WHAT YOU NEED TO DO: Print the records exactly. Every mark must remain.

Stored data
--- START ---

(** * The Amber shader-job converter of gfauto ([amber_converter.py])

    A shallow embedding of the text-producing functions of
    [gfauto/amber_converter.py] and the properties of them that the
    specification states.

    Conventions.
    - A Python [str] is a [string]; a character is a code point below 256.
    - A raised exception is the [Raise] case of the [outcome] monad; the
      order in which the source evaluates (and so which exception comes
      first) is kept.
    - A Python [dict] obtained from [json.loads] is an association list in
      the dictionary's iteration order.
    - Local sets and the constant tables are stdpp's [gset] and [gmap]. *)

From stdpp Require Import base strings list gmap pretty.
From Stdlib Require Import Ascii.
From Equations Require Import Equations.
From Equations.Prop Require Import Logic.

Open Scope string_scope.

(** ** Exceptions and the error monad *)

Inductive exn : Type :=
| AssertionError (msg : string)
| ValueError (msg : string)
| IndexError (msg : string)
| KeyError (key : string).

Inductive outcome (A : Type) : Type :=
| Ok (a : A)
| Raise (e : exn).
Arguments Ok {A} a.
Arguments Raise {A} e.

Global Instance outcome_ret : MRet outcome := λ A a, Ok a.
Global Instance outcome_bind : MBind outcome := λ A B f m,
  match m with
  | Ok a => f a
  | Raise e => Raise e
  end.
Global Instance outcome_fmap : FMap outcome := λ A B f m,
  match m with
  | Ok a => Ok (f a)
  | Raise e => Raise e
  end.

(** Modelled from the spec: [gfauto.util.check] is not among the sources.
    Every failure is "raised synchronously at the point of detection":
    [check(condition, exception)] raises [exception] unless [condition]
    holds. *)
Definition check (condition : bool) (exception : exn) : outcome () :=
  if condition then Ok () else Raise exception.

(** ** Python's string and list primitives *)

Module Py.

(** The line feed, ["\n"]. *)
Definition LF : string := String "010"%char "".

(** Truth value of a [str]: the empty string is false. *)
Definition truthy (s : string) : bool :=
  match s with
  | "" => false
  | String _ _ => true
  end.

(** Truth value of an [Optional[str]]: [None] and [""] are false. *)
Definition truthy_opt (o : option string) : bool :=
  match o with
  | None => false
  | Some s => truthy s
  end.

(** Truth value of an [Optional[List[str]]]: [None] and [[]] are false. *)
Definition truthy_list {A} (o : option (list A)) : bool :=
  match o with
  | None | Some [] => false
  | Some (_ :: _) => true
  end.

(** [text.split("\n")]. The result is never the empty list. *)
Fixpoint split_LF (text : string) : list string :=
  match text with
  | "" => [""]
  | String c rest =>
      if Ascii.eqb c "010"%char then "" :: split_LF rest
      else match split_LF rest with
           | line :: lines => String c line :: lines
           | [] => [String c ""]
           end
  end.

(** [sep.join(items)]. *)
Definition join (sep : string) (items : list string) : string :=
  String.concat sep items.

(** [str.isspace] on one character, for the code points below 256. *)
Definition isspace (c : ascii) : bool :=
  let n := nat_of_ascii c in
  bool_decide (9 ≤ n ≤ 13)%nat || bool_decide (28 ≤ n ≤ 32)%nat
  || bool_decide (n = 133) || bool_decide (n = 160).

(** [s.rstrip()]: the trailing white space is removed. *)
Fixpoint rstrip (s : string) : string :=
  match s with
  | "" => ""
  | String c rest =>
      match rstrip rest with
      | "" => if isspace c then "" else String c ""
      | kept => String c kept
      end
  end.

(** [lines[i]], raising [IndexError] out of range. *)
Definition index {A} (l : list A) (i : nat) : outcome A :=
  match l !! i with
  | Some x => Ok x
  | None => Raise (IndexError "list index out of range")
  end.

End Py.

Import Py.

(** ** JSON values of a shader job *)

(** A JSON scalar. A real number is carried as the text that [str] prints
    for it (["256.0"]): the binary floating-point value itself is not
    modelled. *)
Inductive literal : Type :=
| LInt (z : Z)
| LFloat (repr : string)
| LBool (b : bool)
| LStr (s : string)
| LNull.

(** [str(value)], also what an f-string field [{value}] prints. *)
Definition str (v : literal) : string :=
  match v with
  | LInt z => pretty z
  | LFloat repr => repr
  | LBool true => "True"
  | LBool false => "False"
  | LStr s => s
  | LNull => "None"
  end.

(** [{"func": ..., "args": [...], "binding": ...}] *)
Record uniform_entry : Type := UniformEntry {
  func : string;
  args : list literal;
  binding : literal;
}.

(** [{"type": ..., "data": [...]}] *)
Record ssbo_field : Type := SsboField {
  field_type : string;
  field_data : list literal;
}.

--- END ---

ANSWER TO THE EXERCISE:
(** * The Amber shader-job converter of gfauto ([amber_converter.py])

    A shallow embedding of the text-producing functions of
    [gfauto/amber_converter.py] and the properties of them that the
    specification states.

    Conventions.
    - A Python [str] is a [string]; a character is a code point below 256.
    - A raised exception is the [Raise] case of the [outcome] monad; the
      order in which the source evaluates (and so which exception comes
      first) is kept.
    - A Python [dict] obtained from [json.loads] is an association list in
      the dictionary's iteration order.
    - Local sets and the constant tables are stdpp's [gset] and [gmap]. *)

From stdpp Require Import base strings list gmap pretty.
From Stdlib Require Import Ascii.
From Equations Require Import Equations.
From Equations.Prop Require Import Logic.

Open Scope string_scope.

(** ** Exceptions and the error monad *)

Inductive exn : Type :=
| AssertionError (msg : string)
| ValueError (msg : string)
| IndexError (msg : string)
| KeyError (key : string).

Inductive outcome (A : Type) : Type :=
| Ok (a : A)
| Raise (e : exn).
Arguments Ok {A} a.
Arguments Raise {A} e.

Global Instance outcome_ret : MRet outcome := λ A a, Ok a.
Global Instance outcome_bind : MBind outcome := λ A B f m,
  match m with
  | Ok a => f a
  | Raise e => Raise e
  end.
Global Instance outcome_fmap : FMap outcome := λ A B f m,
  match m with
  | Ok a => Ok (f a)
  | Raise e => Raise e
  end.

(** Modelled from the spec: [gfauto.util.check] is not among the sources.
    Every failure is "raised synchronously at the point of detection":
    [check(condition, exception)] raises [exception] unless [condition]
    holds. *)
Definition check (condition : bool) (exception : exn) : outcome () :=
  if condition then Ok () else Raise exception.

(** ** Python's string and list primitives *)

Module Py.

(** The line feed, ["\n"]. *)
Definition LF : string := String "010"%char "".

(** Truth value of a [str]: the empty string is false. *)
Definition truthy (s : string) : bool :=
  match s with
  | "" => false
  | String _ _ => true
  end.

(** Truth value of an [Optional[str]]: [None] and [""] are false. *)
Definition truthy_opt (o : option string) : bool :=
  match o with
  | None => false
  | Some s => truthy s
  end.

(** Truth value of an [Optional[List[str]]]: [None] and [[]] are false. *)
Definition truthy_list {A} (o : option (list A)) : bool :=
  match o with
  | None | Some [] => false
  | Some (_ :: _) => true
  end.

(** [text.split("\n")]. The result is never the empty list. *)
Fixpoint split_LF (text : string) : list string :=
  match text with
  | "" => [""]
  | String c rest =>
      if Ascii.eqb c "010"%char then "" :: split_LF rest
      else match split_LF rest with
           | line :: lines => String c line :: lines
           | [] => [String c ""]
           end
  end.

(** [sep.join(items)]. *)
Definition join (sep : string) (items : list string) : string :=
  String.concat sep items.

(** [str.isspace] on one character, for the code points below 256. *)
Definition isspace (c : ascii) : bool :=
  let n := nat_of_ascii c in
  bool_decide (9 ≤ n ≤ 13)%nat || bool_decide (28 ≤ n ≤ 32)%nat
  || bool_decide (n = 133) || bool_decide (n = 160).

(** [s.rstrip()]: the trailing white space is removed. *)
Fixpoint rstrip (s : string) : string :=
  match s with
  | "" => ""
  | String c rest =>
      match rstrip rest with
      | "" => if isspace c then "" else String c ""
      | kept => String c kept
      end
  end.

(** [lines[i]], raising [IndexError] out of range. *)
Definition index {A} (l : list A) (i : nat) : outcome A :=
  match l !! i with
  | Some x => Ok x
  | None => Raise (IndexError "list index out of range")
  end.

End Py.

Import Py.

(** ** JSON values of a shader job *)

(** A JSON scalar. A real number is carried as the text that [str] prints
    for it (["256.0"]): the binary floating-point value itself is not
    modelled. *)
Inductive literal : Type :=
| LInt (z : Z)
| LFloat (repr : string)
| LBool (b : bool)
| LStr (s : string)
| LNull.

(** [str(value)], also what an f-string field [{value}] prints. *)
Definition str (v : literal) : string :=
  match v with
  | LInt z => pretty z
  | LFloat repr => repr
  | LBool true => "True"
  | LBool false => "False"
  | LStr s => s
  | LNull => "None"
  end.

(** [{"func": ..., "args": [...], "binding": ...}] *)
Record uniform_entry : Type := UniformEntry {
  func : string;
  args : list literal;
  binding : literal;
}.

(** [{"type": ..., "data": [...]}] *)
Record ssbo_field : Type := SsboField {
  field_type : string;
  field_data : list literal;
}.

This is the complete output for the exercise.